*What is expected*
From the data below, retype exactly the lines starting with the one that contains "destruct r as [st'|]; [|by eauto 10]." and ending with the one that contains "cbn [mbind option_bind]. destruct", both included.

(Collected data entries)
Lemma inet_pton6_fits s :
  numbers_fit s → ∃ r a, inet_pton6 s = Some (r, a) ∧ (r = 0 ∧ a = [] ∨ r = 1 ∧ length a = 16%nat).
Proof.
  intros Hs. unfold inet_pton6.
  assert (Hloop : ∀ e st quad, pton_inv quad st → ∃ r a,
    words_loop (S (length s)) s e st ≫= (λ r, match r with None => Some (0, []) | Some st => pton_end quad st end) = Some (r, a) ∧
    (r = 0 ∧ a = [] ∨ r = 1 ∧ length a = 16%nat)).
  { intros e st quad Hi. destruct (words_loop_inv (S (length s)) quad s e st) as (r & -> & Hr); [lia|done|]. cbn [mbind option_bind].
    destruct r as [st'|]; [|by eauto 10].
    destruct (pton_end_ok quad st') as [-> |(ws & -> & Hl)]; [by apply Hr|by eauto 10|].
    eexists _, _. split; [done|]. right. by rewrite bytes_of_words_length, Hl. }
  destruct (strchr DOT s) as [[|dot]|]; [by eauto 10| |].
  - destruct (scan_quad_fits s (drop (end_of_words (take (S dot) s)) s) Hs) as [q ->].
    { apply suffix_drop. }
    cbn [mbind option_bind]. destruct q as [[[[b1 b2] b3] b4]|]; [|by eauto 10].
    destruct (_ || _); [by eauto 10|]. apply Hloop. split; cbn [words pos setWords gapPos]; try done; [lia|].
    intros i [Hi|[_ Hi]]; [lia|]. destruct i as [|[|[|[|[|[|[|[|i]]]]]]]]; try lia; cbn; eauto.
  - apply Hloop. split; cbn; try done; [lia|]. intros i [Hi|[? _]]; [lia|done].
Qed.

(** ** The text of an IPv6 address *)

Definition is_word (w : Z) : Prop := 0 <= w < 65536.

(** Words that a colon follows; words that colons part. *)
Definition colon_words (ws : list Z) : list byte := mjoin ((λ w, print_number 16 w ++ [COLON]) <$> ws).
Fixpoint joined (ws : list Z) : list byte :=
  match ws with
  | [] => []
  | [w] => print_number 16 w
  | w :: ws => print_number 16 w ++ COLON :: joined ws
  end.

Lemma joined_cons w ws : ws ≠ [] → joined (w :: ws) = print_number 16 w ++ COLON :: joined ws.
Proof. by destruct ws. Qed.

Lemma colon_words_cons w ws : colon_words (w :: ws) = print_number 16 w ++ COLON :: colon_words ws.
Proof. unfold colon_words. cbn [fmap list_fmap mjoin list_join]. by rewrite <- (assoc_L (++)). Qed.

Lemma colon_words_length ws : Forall is_word ws → (length (colon_words ws) <= 5 * length ws)%nat.
Proof.
  induction 1 as [|w ws Hw _ IH]; [done|]. rewrite colon_words_cons. pose proof (word_length w Hw). autorewrite with lens. cbn [length]. lia.
Qed.
Lemma joined_length ws : Forall is_word ws → (length (joined ws) <= 5 * length ws)%nat.
Proof.
  induction 1 as [|w ws Hw _ IH]; [done|]. pose proof (word_length w Hw). destruct ws as [|w' ws]; [cbn [joined length]; lia|].
  rewrite joined_cons by done. autorewrite with lens. cbn [length] in *. lia.
Qed.

Definition word_char (c : byte) : Prop := is_digit 16 c ∨ c = COLON.
Lemma word_chars s : Forall word_char s → Forall addr_char s ∧ DOT ∉ s.
Proof.
  intros Hs. split; [eapply Forall_impl; [done|]; intros c [|]; [by left|by right; left]|].
  intros Hin. rewrite Forall_forall in Hs. destruct (Hs _ Hin) as [Hd|Hd]; [|done].
  apply (digit_not _ Hd), list_elem_of_further, list_elem_of_here.
Qed.
Lemma colon_words_chars ws : Forall word_char (colon_words ws).
Proof.
  induction ws as [|w ws IH]; [done|]. rewrite colon_words_cons. apply Forall_app. split; [|by constructor; [right|]].
  eapply Forall_impl; [apply (print_number_all 16 w); auto|by left].
Qed.
Lemma joined_chars ws : Forall word_char (joined ws).
Proof.
  assert (Hw : ∀ w, Forall word_char (print_number 16 w)).
  { intros w. eapply Forall_impl; [apply (print_number_all 16 w); auto|by left]. }
  induction ws as [|w ws IH]; [done|]. destruct ws as [|w' ws]; [apply Hw|].
  rewrite joined_cons by done. apply Forall_app. split; [done|]. by constructor; [right|].
Qed.

Lemma put_char_ok c buf : Zlen buf < 64 → put_char c buf = Some (buf ++ [c]).
Proof. intros H. unfold put_char. by rewrite (proj2 (Z.ltb_lt _ _) H). Qed.

(** The text of a word that does not start the gap. *)
Lemma print_words_word f w ws i g buf :
  is_word w → w ≠ 0 ∨ g ≠ i → Zlen buf < 59 →
  print_words (S f) (w :: ws) i g buf =
  print_words f ws (i + 1) g (buf ++ print_number 16 w ++ if i =? 7 then [] else [COLON]).
Proof.
  intros Hw Hg Hb. cbn [print_words].
  assert (E : (w =? 0) && (g =? i) = false) by (apply andb_false_iff; rewrite !Z.eqb_neq; tauto).
  rewrite E. pose proof (word_length w Hw). rewrite printed_all by lia.
  destruct (i =? 7); cbn [negb mbind option_bind]; [by rewrite app_nil_r|].
  rewrite put_char_ok by lens. cbn [mbind option_bind]. by rewrite <- (assoc_L (++)).
Qed.

(** The words behind the gap, or all of them if there is none. *)
Lemma print_words_end f ws i g buf :
  Forall is_word ws → g < i → i + Zlen ws = 8 → (length ws <= f)%nat → Zlen buf + 5 * Zlen ws < 64 →
  print_words f ws i g buf = Some (buf ++ joined ws).
Proof.
  intros Hws. revert f i buf. induction Hws as [|w ws Hw _ IH]; intros f i buf Hg Hi Hf Hb.
  - cbn [joined]. rewrite app_nil_r. by destruct f.
  - destruct f as [|f]; [cbn in Hf; lia|]. cbn [length] in *. rewrite print_words_word; [|done|right; lia|lia].
    pose proof (word_length w Hw). destruct (Z.eqb_spec i 7) as [->|Hne].
    + assert (ws = []) as -> by (apply length_zero_iff_nil; lia). rewrite app_nil_r. by destruct f.
    + rewrite IH; [|lia|lia|lia|lens || (autorewrite with lens; cbn [length]; lia)].
      rewrite joined_cons; [|destruct ws; [cbn in *; lia|done]]. by rewrite <- !(assoc_L (++)).
Qed.

(** The words before the gap. *)
Lemma print_words_start f pre ws i g buf :
  Forall is_word pre → i + Zlen pre <= g → g < 8 → (length pre <= f)%nat → Zlen buf + 5 * Zlen pre < 64 →
  print_words f (pre ++ ws) i g buf =
  print_words (f - length pre) ws (i + Zlen pre) g (buf ++ colon_words pre).
Proof.
  intros Hws. revert f i buf. induction Hws as [|w pre Hw _ IH]; intros f i buf Hg H8 Hf Hb.
  - cbn [app length]. change (Z.of_nat 0) with 0. change (colon_words []) with (@nil byte).
    by rewrite app_nil_r, Z.add_0_r, Nat.sub_0_r.
  - destruct f as [|f]; [cbn in Hf; lia|]. cbn [length app] in *. rewrite print_words_word; [|done|right; lia|lia].
    rewrite (proj2 (Z.eqb_neq i 7)) by lia. pose proof (word_length w Hw).
    rewrite IH; [|lia|lia|lia|autorewrite with lens; cbn [length]; lia].
    rewrite colon_words_cons, <- !(assoc_L (++)). cbn [app Nat.sub]. f_equal. lia.
Qed.

Lemma zero_run_spec ws :
  ∃ rest, ws = replicate (zero_run ws) 0 ++ rest ∧ head rest ≠ Some 0.
Proof.
  induction ws as [|w ws IH]; cbn; [by exists []|]. destruct (Z.eqb_spec w 0) as [->|Hne].
  - destruct IH as (rest & IH & Hh). exists rest. split; [|done]. cbn. by rewrite <- IH.
  - exists (w :: ws). split; [done|]. by intros [= ->].
Qed.

Definition zero_at (ws : list Z) (p : Z) : Prop := 0 <= p ∧ ws !! Z.to_nat p = Some 0.

Lemma gap_loop_ok fuel ws i p n :
  n <= 1 ∨ zero_at ws p →
  let '(p', n') := gap_loop fuel (drop i ws) (Z.of_nat i) p n in n' <= 1 ∨ zero_at ws p'.
Proof.
  revert i p n. induction fuel as [|fuel IH]; intros i p n Hp; cbn [gap_loop]; [done|].
  destruct (drop i ws) as [|w ws'] eqn:E; [done|].
  assert (Hi : ws !! i = Some w) by (rewrite <- (Nat.add_0_r i), <- lookup_drop, E; done).
  destruct (Z.eqb_spec w 0) as [->|Hne].
  - rewrite <- E, drop_drop, <- Nat2Z.inj_add. destruct (n <? _); apply IH; [right|done].
    split; [lia|]. by rewrite Nat2Z.id.
  - replace ws' with (drop (i + 1) ws) by (rewrite <- drop_drop, E; done).
    replace (Z.of_nat i + 1) with (Z.of_nat (i + 1)) by lia. by apply IH.
Qed.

*Response area*
    destruct r as [st'|]; [|by eauto 10].
    destruct (pton_end_ok quad st') as [-> |(ws & -> & Hl)]; [by apply Hr|by eauto 10|].
    eexists _, _. split; [done|]. right. by rewrite bytes_of_words_length, Hl. }
  destruct (strchr DOT s) as [[|dot]|]; [by eauto 10| |].
  - destruct (scan_quad_fits s (drop (end_of_words (take (S dot) s)) s) Hs) as [q ->].
    { apply suffix_drop. }
    cbn [mbind option_bind]. destruct q as [[[[b1 b2] b3] b4]|]; [|by eauto 10].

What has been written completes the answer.